Talented person from highland village
There is a good reason to describe Rasul Gamzatov as a phenomenon of the Soviet era. What would have been the path of a boy from a poor mountain settlement in Dagestan if he had not been born in the USSR? Would it have been possible for him to publish a book of poems at the age of 20? Would his works have been translated into 41 languages? Would the overall circulation of his books have reached 16 million copies? All these questions are obviously rhetorical.
The list of his awards and titles would take a whole paragraph. Rasul Gamzatov used to be a lucky person well-treated by the government and loved by the people. Rulers changed, countries passed into oblivion, yet Mr. Gamzatov was treated with the same profound respect.
He was born in the highland aul of Tsada, Dagestan, on September 8, 1923. His parents were peasants. However, his father was already known as a Dagestani folk poet. He used to write poems in the Avar language. Actually, he did not write but recited them as Avar writing system was introduced after 1917 as a result of the Soviet state's policy of preserving national languages. According to Rasul's memories, his father used to tell him self-authored fairy tales, poems, and stories, thus sparking a creative streak in him.
When the boy was 9 years old, he wrote his first poem. Back then, he saw an airplane for the first time in his life. Georgy Baidukov, a famous pilot of the Chkalov's Trio, visited the mountainous Dagestan. The boy's poetry was published in the district newspaper from time to time. Rasul came up with a pseudonym derived from his father's name - Gamzatov - to avoid his poems being confused with his father's works. The whole world would know him by that pseudonym.
Rasul Gamzatov did not go to war like many of his peers. The Dagestan administration asked the Moscow Government to exempt Rasul from call-up as one of his older brothers had already died near Sevastopol and the other died near Stalingrad. Thus, fate safeguarded him for the sake of poetry. In 1943, the young poet published Hot Love and Burning Hate, his first book of poems in the Avar language. It was dedicated to love for his motherland and hatred for the fascists who had invaded to occupy this land.
Once the book was published, the 20-year-old poet was accepted into the Union of Soviet Writers. In 1945, Rasul Gamzatov went to Moscow to join the Maxim Gorky Literary Institute. Truth be told, he made lots of mistakes in the Russian language spelling test at the admission. Nevertheless, Fyodor Gladkov, the Institute's rector, decided to accept the talented young man from Dagestan as a student.

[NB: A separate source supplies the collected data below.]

(** X10. The last two patterns of [extractVersion] never decide: a text
    in which they match has a match of the first pattern as well, so the
    result is that of the first two patterns alone. *)
Theorem extractVersion_two_patterns (output : gostring) :
  Probe.extractVersion output
  = Probe.firstPattern [ Probe.optionalV Probe.semver;
                         Probe.optionalV Probe.majorMinor ] output.
Proof.
  unfold Probe.extractVersion, Probe.patterns. cbn [Probe.firstPattern].
  destruct (Probe.leftmost (Probe.optionalV Probe.semver) output) as [v|] eqn:E1; [done|].
  destruct (Probe.leftmost (Probe.optionalV Probe.majorMinor) output) as [v|] eqn:E2; [done|].
  pose proof (leftmost_None _ _ E1) as Hnone.
  destruct (Probe.leftmost Probe.versionWord output) as [v|] eqn:E3.
  { exfalso. apply leftmost_Some in E3 as (pre & t & -> & Ht).
    apply versionWord_inv in Ht as (pre' & t' & -> & Ht').
    rewrite (Hnone (pre ++ pre') t') in Ht'; [done|by rewrite app_assoc]. }
  destruct (Probe.leftmost Probe.semver output) as [v|] eqn:E4; [|done].
  exfalso. apply leftmost_Some in E4 as (pre & t & -> & Ht).
  apply semver_optionalV in Ht. by rewrite (Hnone pre t) in Ht.
Qed.

Section FirstVersion.
Import Probe.

Lemma semver_nondigit c (s : gostring) :
  Unicode.IsDigit c = false -> semver (c :: s) = None.
Proof. intros H. unfold semver. cbn [digitRun]. by rewrite H. Qed.

Lemma dot_noDigitAhead (s : gostring) : noDigitAhead ("."%char :: s).
Proof. done. Qed.

Lemma semver_app (d1 d2 d3 suf : gostring) :
  digitGroup d1 -> digitGroup d2 -> digitGroup d3 -> noDigitAhead suf ->
  semver (d1 ++ "."%char :: d2 ++ "."%char :: d3 ++ suf)
  = Some (d1 ++ "." ++ d2 ++ "." ++ d3).
Proof.
  intros [N1 G1] G2 G3 Hsuf. unfold semver.
  rewrite digitRun_app by (done || apply dot_noDigitAhead).
  rewrite dotDigits_app by (done || apply dot_noDigitAhead).
  rewrite dotDigits_app by done.
  by destruct d1.
Qed.

Lemma optionalV_other m c (s : gostring) :
  c <> "v"%char -> optionalV m (c :: s) = m (c :: s).
Proof. intros H. unfold optionalV. by rewrite bool_decide_eq_false_2. Qed.

Lemma leftmost_skips (pre ver rest : gostring) :
  Forall (fun c => Unicode.IsDigit c = false) pre ->
  (exists c r, ver = c :: r /\ Unicode.IsDigit c = true) ->
  semver (ver ++ rest) = Some ver ->
  leftmost (optionalV semver) (pre ++ ver ++ rest) = Some ver.
Proof.
  intros Hpre (c0 & r0 & -> & Hc0) Hver.
  induction Hpre as [|c pre Hc Hpre IH].
  - cbn [app] in *. cbn [leftmost].
    rewrite optionalV_other by (by apply digit_not_v). by rewrite Hver.
  - change ((c :: pre) ++ (c0 :: r0) ++ rest)
      with (c :: (pre ++ (c0 :: r0) ++ rest)).
    cbn [leftmost].
    destruct (optionalV semver (c :: pre ++ (c0 :: r0) ++ rest)) as [w|] eqn:E;
      [|exact IH].
    unfold optionalV in E. rewrite (semver_nondigit c) in E by done.
    case_bool_decide; [|done].
    destruct pre as [|c' pre'].
    + cbn [app] in E. cbn [app] in Hver. rewrite Hver in E. done.
    + apply Forall_inv in Hpre. cbn [app] in E.
      rewrite (semver_nondigit c') in E by done. done.
Qed.

End FirstVersion.

(** X11. The first version of the output is the one reported: when a
    version of three groups of digits comes after text without a digit, and
    no digit follows it, [extractVersion] returns that version, whatever
    else the output says later on. *)
Theorem extractVersion_first (pre d1 d2 d3 suf : gostring) :
  Forall (fun c => Unicode.IsDigit c = false) pre ->
  digitGroup d1 -> digitGroup d2 -> digitGroup d3 ->
  noDigitAhead suf ->
  Probe.extractVersion (pre ++ (d1 ++ "." ++ d2 ++ "." ++ d3) ++ suf)
  = d1 ++ "." ++ d2 ++ "." ++ d3.
Proof.
  intros Hpre G1 G2 G3 Hsuf.
  unfold Probe.extractVersion, Probe.patterns. cbn [Probe.firstPattern].
  rewrite leftmost_skips; [done|done| |].
  - destruct G1 as [N1 G1]. destruct d1 as [|c d1]; [done|].
    exists c, (d1 ++ "." ++ d2 ++ "." ++ d3). split; [done|].
    by apply Forall_inv in G1.
  - rewrite <- semver_app with (suf := suf) by done. f_equal.
    change (String.list_ascii_of_string ".") with ["."%char].
    by rewrite <- !app_assoc.
Qed.

Lemma extractVersion_first_witness :
  Probe.extractVersion "go version go1.21.0 linux/amd64 (built with 1.20.3)"
  = "1.21.0".
Proof.
  apply (extractVersion_first "go version go" "1" "21" "0"
           " linux/amd64 (built with 1.20.3)").
  - repeat (apply Forall_cons_2; [reflexivity|]). apply Forall_nil_2.
  - split; [discriminate|]. repeat (apply Forall_cons_2; [reflexivity|]). apply Forall_nil_2.
  - split; [discriminate|]. repeat (apply Forall_cons_2; [reflexivity|]). apply Forall_nil_2.
  - split; [discriminate|]. repeat (apply Forall_cons_2; [reflexivity|]). apply Forall_nil_2.
  - reflexivity.
Defined.

Section Flags.
Import Probe.
Variable CombinedOutput : gostring -> gostring -> option gostring.

(** A flag gives nothing: the command fails, or its output has no
    version. *)
Lemma tryFlags_skip cmd (before rest : list gostring) :
  (forall f output, f ∈ before -> CombinedOutput cmd f = Some output ->
                    extractVersion output = []) ->
  tryFlags CombinedOutput cmd (before ++ rest) = tryFlags CombinedOutput cmd rest.
Proof.
  induction before as [|f before IH]; intros H; [done|].
  cbn [app tryFlags].
  rewrite IH by (intros g o Hg; apply H; by right).
  destruct (CombinedOutput cmd f) as [o|] eqn:E; [|done].
  rewrite (H f o) by (done || by left). by rewrite bool_decide_eq_true_2.
Qed.

Lemma tryFlags_Some cmd flags v :
  tryFlags CombinedOutput cmd flags = Some v ->
  v <> [] /\ exists flag output,
    flag ∈ flags /\ CombinedOutput cmd flag = Some output
    /\ v = extractVersion output.
Proof.
  induction flags as [|f flags IH]; [done|]. cbn [tryFlags].
  destruct (CombinedOutput cmd f) as [o|] eqn:E.
  - case_bool_decide as Hv; cbn [negb].
    + intros Hr. destruct (IH Hr) as (Hne & g & o' & Hg & Ho & ->).
      split; [done|]. exists g, o'. split; [by right|done].
    + intros [= <-]. split; [done|]. exists f, o. split; [by left|done].
  - intros Hr. destruct (IH Hr) as (Hne & g & o' & Hg & Ho & ->).
    split; [done|]. exists g, o'. split; [by right|done].
Qed.

Lemma tryFlags_None cmd flags :
  tryFlags CombinedOutput cmd flags = None <->
  (forall f output, f ∈ flags -> CombinedOutput cmd f = Some output ->
                    extractVersion output = []).
Proof.
  split.
  - intros Hn f o Hf Ho.
    destruct (decide (extractVersion o = [])) as [|Hne]; [done|exfalso].
    apply list_elem_of_split in Hf as (before & after & ->).
    revert Hn. induction before as [|g before IH]; cbn [app tryFlags].
    + rewrite Ho, bool_decide_eq_false_2 by done. done.
    + destruct (CombinedOutput cmd g) as [o'|]; [|exact IH].
      destruct (negb _); [done|exact IH].
  - intros H. rewrite <- (app_nil_r flags). by rewrite tryFlags_skip.
Qed.
Lemma bpe_char_writes_length texts :
  List.length (set_all (id_writes (collect_chars (split_words texts)) 0) [])
  = List.length (collect_chars (split_words texts)).
Proof.
  destruct (fresh_writes (id_writes (collect_chars (split_words texts)) 0))
    as (_ & -> & _).
  - rewrite id_writes_fst. apply bpe_chars_NoDup.
  - apply bpe_chars_plain.
  - unfold id_writes. rewrite length_combine, ids_from_length. lia.
Qed.

(** Assignments under one key that the object has keep its size. *)
Lemma set_all_one_key W k o x :
  (forall e, In e W -> fst e = k) -> own_lookup o k = Some x ->
  List.length (set_all W o) = List.length o.
Proof.
  revert o x. induction W as [|[k0 v0] W IH]; intros o x HW E; [reflexivity|].
  assert (k0 = k) by (apply (HW (k0, v0)); simpl; auto). subst k0.
  change (set_all ((k, v0) :: W) o) with (set_all W (obj_set k v0 o)).
  unfold obj_set. destruct (str_eqb k proto_key).
  - apply (IH o x); [intros; apply HW; simpl; auto | exact E].
  - rewrite (IH (obj_define k v0 o) v0).
    + unfold obj_define. rewrite E. apply update_length.
    + intros; apply HW; simpl; auto.
    + rewrite own_lookup_define, str_eqb_refl. reflexivity.
Qed.

Lemma token_writes_repeat p m index :
  token_writes (repeat p (S m)) index
  = (first_plus_second p, VNum index) :: token_writes (repeat p m) (index + 1).
Proof. reflexivity. Qed.

Lemma token_repeat_keys p m index e :
  In e (token_writes (repeat p m) index) -> fst e = first_plus_second p.
Proof.
  intros H. apply (in_map fst) in H. rewrite token_writes_fst in H.
  apply in_map_iff in H. destruct H as (q & <- & Hq).
  apply in_repeat in Hq. now subst.
Qed.

Lemma token_repeat_lookup p m index o :
  first_plus_second p <> proto_key ->
  own_lookup (set_all (token_writes (repeat p (S m)) index) o)
    (first_plus_second p)
  = Some (VNum (index + Z.of_nat m)).
Proof.
  intros Hp. apply str_eqb_neq in Hp.
  revert index o. induction m as [|m IH]; intros index o.
  - rewrite token_writes_repeat. simpl.
    rewrite own_lookup_set, str_eqb_refl, Hp. simpl. f_equal. f_equal. lia.
  - rewrite token_writes_repeat.
    change (set_all (?e :: ?W) o) with (set_all W (obj_set (fst e) (snd e) o)).
    rewrite IH. f_equal. f_equal. lia.
Qed.

Lemma token_repeat_length p m index o :
  first_plus_second p <> proto_key ->
  (List.length (set_all (token_writes (repeat p m) index) o)
   <= S (List.length o))%nat.
Proof.
  intros Hp. destruct m as [|m]; [simpl; lia|].
  rewrite token_writes_repeat.
  change (set_all (?e :: ?W) o) with (set_all W (obj_set (fst e) (snd e) o)).
  cbn [fst snd].
  rewrite (set_all_one_key _ (first_plus_second p) _ (VNum index)).
  - apply set_length_bound.
  - apply token_repeat_keys.
  - apply str_eqb_neq in Hp.
    rewrite own_lookup_set, str_eqb_refl, Hp. reflexivity.
Qed.

End BPEVocabularyFacts.


Section BPECharacterFacts.
Import SimpleBPETokenizer.

Lemma set_all_lookup_notin W o k :
  ~ In k (map fst W) -> own_lookup (set_all W o) k = own_lookup o k.
Proof.
  intros H. rewrite set_all_define_all. apply define_all_lookup_notin.
  intros Hin. apply H. apply in_map_iff in Hin.
  destruct Hin as (e & <- & He). apply filter_In in He.
  apply in_map, He.
Qed.

(** A token of one code unit is never the target of a merge. *)
Lemma unit_not_merged remaining words ps index c :
  solid_words words ->
  learned_pairs remaining words = Returns ps ->
  ~ In [c] (map fst (token_writes ps index)).
Proof.
  intros Hw L Hin. rewrite token_writes_fst in Hin.
  apply in_map_iff in Hin. destruct Hin as (q & E & Hq).
  pose proof (learned_pairs_solid _ _ _ Hw L) as Hs.
  rewrite Forall_forall in Hs.
  destruct (solid_pair_token q (Hs q Hq)) as (a & b & _ & E' & _).
  rewrite E' in E. discriminate E.
Qed.

Lemma bpe_encode_plain n texts tk text :
  buildVocabulary (new n) texts = Returns tk ->
  apply_merges (merges tk) text = Returns text ->
  encode tk text = Returns (map (id_or (vocab tk) 0) (code_points text)).
Proof.
  intros Hb Ha. unfold encode. rewrite Ha. simpl bind. f_equal.
  apply map_ext_in. intros cp Hcp. apply bpe_encode_unit.
  - intros v Hv. apply own_lookup_In in Hv.
    apply (bpe_numbers _ _ _ Hb) in Hv. exact Hv.
  - apply short_not_inherited. apply code_point_length in Hcp. lia.
Qed.

Lemma char_writes_contiguous texts :
  contiguous_ids (set_all (id_writes (collect_chars (split_words texts)) 0) []).
Proof.
  intros i. unfold keys_length. rewrite bpe_char_writes_length. split.
  - intros (k & H). apply bpe_char_writes_lookup in H.
    apply id_writes_In_nth in H. destruct H as (j & Hj & ->).
    assert (j < List.length (collect_chars (split_words texts)))%nat
      by (apply nth_error_Some; congruence).
    lia.
  - intros Hi.
    destruct (nth_error (collect_chars (split_words texts)) (Z.to_nat i))
      as [k|] eqn:E.
    + exists k. apply bpe_char_writes_lookup.
      apply (id_writes_nth _ 0) in E.
      replace (0 + Z.of_nat (Z.to_nat i)) with i in E by lia. exact E.
    + apply nth_error_None in E. lia.
Qed.

End BPECharacterFacts.

(** X13: in a built [SimpleBPETokenizer] the characters of one code
    unit carry the ids 0, 1, 2, ... in the order in which they first
    appear in the words of the corpus, whatever [numMerges] is: the
    merged tokens never take the place of such a character. *)
Theorem X13_bpe_character_ids_in_first_seen_order
  (numMerges : Z) (texts : list jsstring) (tk : SimpleBPETokenizer.t)
  (i : nat) (c : N) :
  SimpleBPETokenizer.buildVocabulary (SimpleBPETokenizer.new numMerges) texts
  = Returns tk ->
  nth_error (first_seen [] (word_code_points texts)) i = Some [c] ->
  own_lookup (SimpleBPETokenizer.vocab tk) [c] = Some (VNum (Z.of_nat i)).
Proof.
  intros Hb Hn.
  destruct (built_fresh _ _ _ Hb) as (ps & L & -> & _).
  unfold bpe_writes. rewrite set_all_app.
  rewrite set_all_lookup_notin
    by apply (unit_not_merged _ _ _ _ _ (split_words_solid texts) L).
  apply bpe_char_writes_lookup. rewrite bpe_collect_first_seen.
  apply (id_writes_nth _ 0) in Hn. exact Hn.
Qed.

Lemma X13_bpe_character_ids_in_first_seen_order_witness :
  own_lookup (SimpleBPETokenizer.vocab scenario_built) (str "c")
  = Some (VNum (Z.of_nat 2)).
Proof.
  apply (X13_bpe_character_ids_in_first_seen_order 1 scenario_corpus
           scenario_built 2 99%N); reflexivity.
Defined.
(** * Rider management backend: order ledger and income aggregator

    A shallow embedding of the services of the rider backend
    (services/data.store.js, services/orders.service.js,
    services/income.service.js, validators/income.validators.js) and the
    properties of its specification.

    Modelling conventions.
    - Money.  The services are embedded twice.  In the first embedding a
      number holding money is an exact rational ([Q]) and [toFixed(2)]
      followed by [parseFloat] is rounding to the nearest hundredth, halves
      away from zero; it carries the properties that do not depend on how
      the engine rounds: what is counted, listed, sorted, stored and compared.
      In the second (module [Binary64]) the fee of an order, the amount of a
      withdrawal and the running total are IEEE 754 binary64 numbers, added,
      subtracted, compared and printed as the engine does it; the properties
      about the amounts that are computed are stated there.
    - A file holding [FileContent d] holds the JSON text of the document [d],
      and reading it gives [d].  JSON prints [NaN] and the infinities as
      [null]: a document holding one of them is not read back from its file
      in what follows.
    - A timestamp is an ISO-8601 UTC string as written by [toISOString]; it is
      modelled by its value in milliseconds since the epoch.  The date prefix
      [s.split('T')[0]] is then the UTC day number, and [a.startsWith(today)]
      is equality of day numbers.
    - The successive [new Date()] readings inside one service call are taken
      at one instant [now], an argument of the call.
    - KPI logging writes to a CSV file nothing else reads; it is left out.
    - [fs.writeFileSync] is taken to succeed. *)

From Stdlib Require Import ZArith QArith Qround Ascii String List Lia Lqa Bool.
From Stdlib Require Import Sorting.Permutation Sorting.Sorted DecimalString DecimalZ.
From Stdlib Require Import Floats.SpecFloat.
From stdpp Require Import base list.
Import ListNotations.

Rasul Gamzatov never wrote poetry in Russian. He probably realized that it would be impossible to communicate the whole palette of his feelings and emotions with it. Yet, the Literary Institute opened the young Avar poet the way to the great poetry of the Russian world. He met and became lifelong friends with Yakov Kozlovsky and Naum Grebnev, poets who later became the main translators of Mr. Gamzatov's poems. It is because of the Russian language that Rasul Gamzatov's poetry is known all over the world.
"Translators are unable to think up anything here"
Avar poetry has no rhymes. It means that the translator's work is probably made somewhat easier. Yakov Kozlovsky, a lifelong friend of Mr. Gamzatov, commented on the translators' contribution to the final versions of the poems as follows: "What makes Rasul Gamzatov's poetry interesting is the spirit of Dagestan, which is always present irrespective of the topic. Translators are unable to think up anything here."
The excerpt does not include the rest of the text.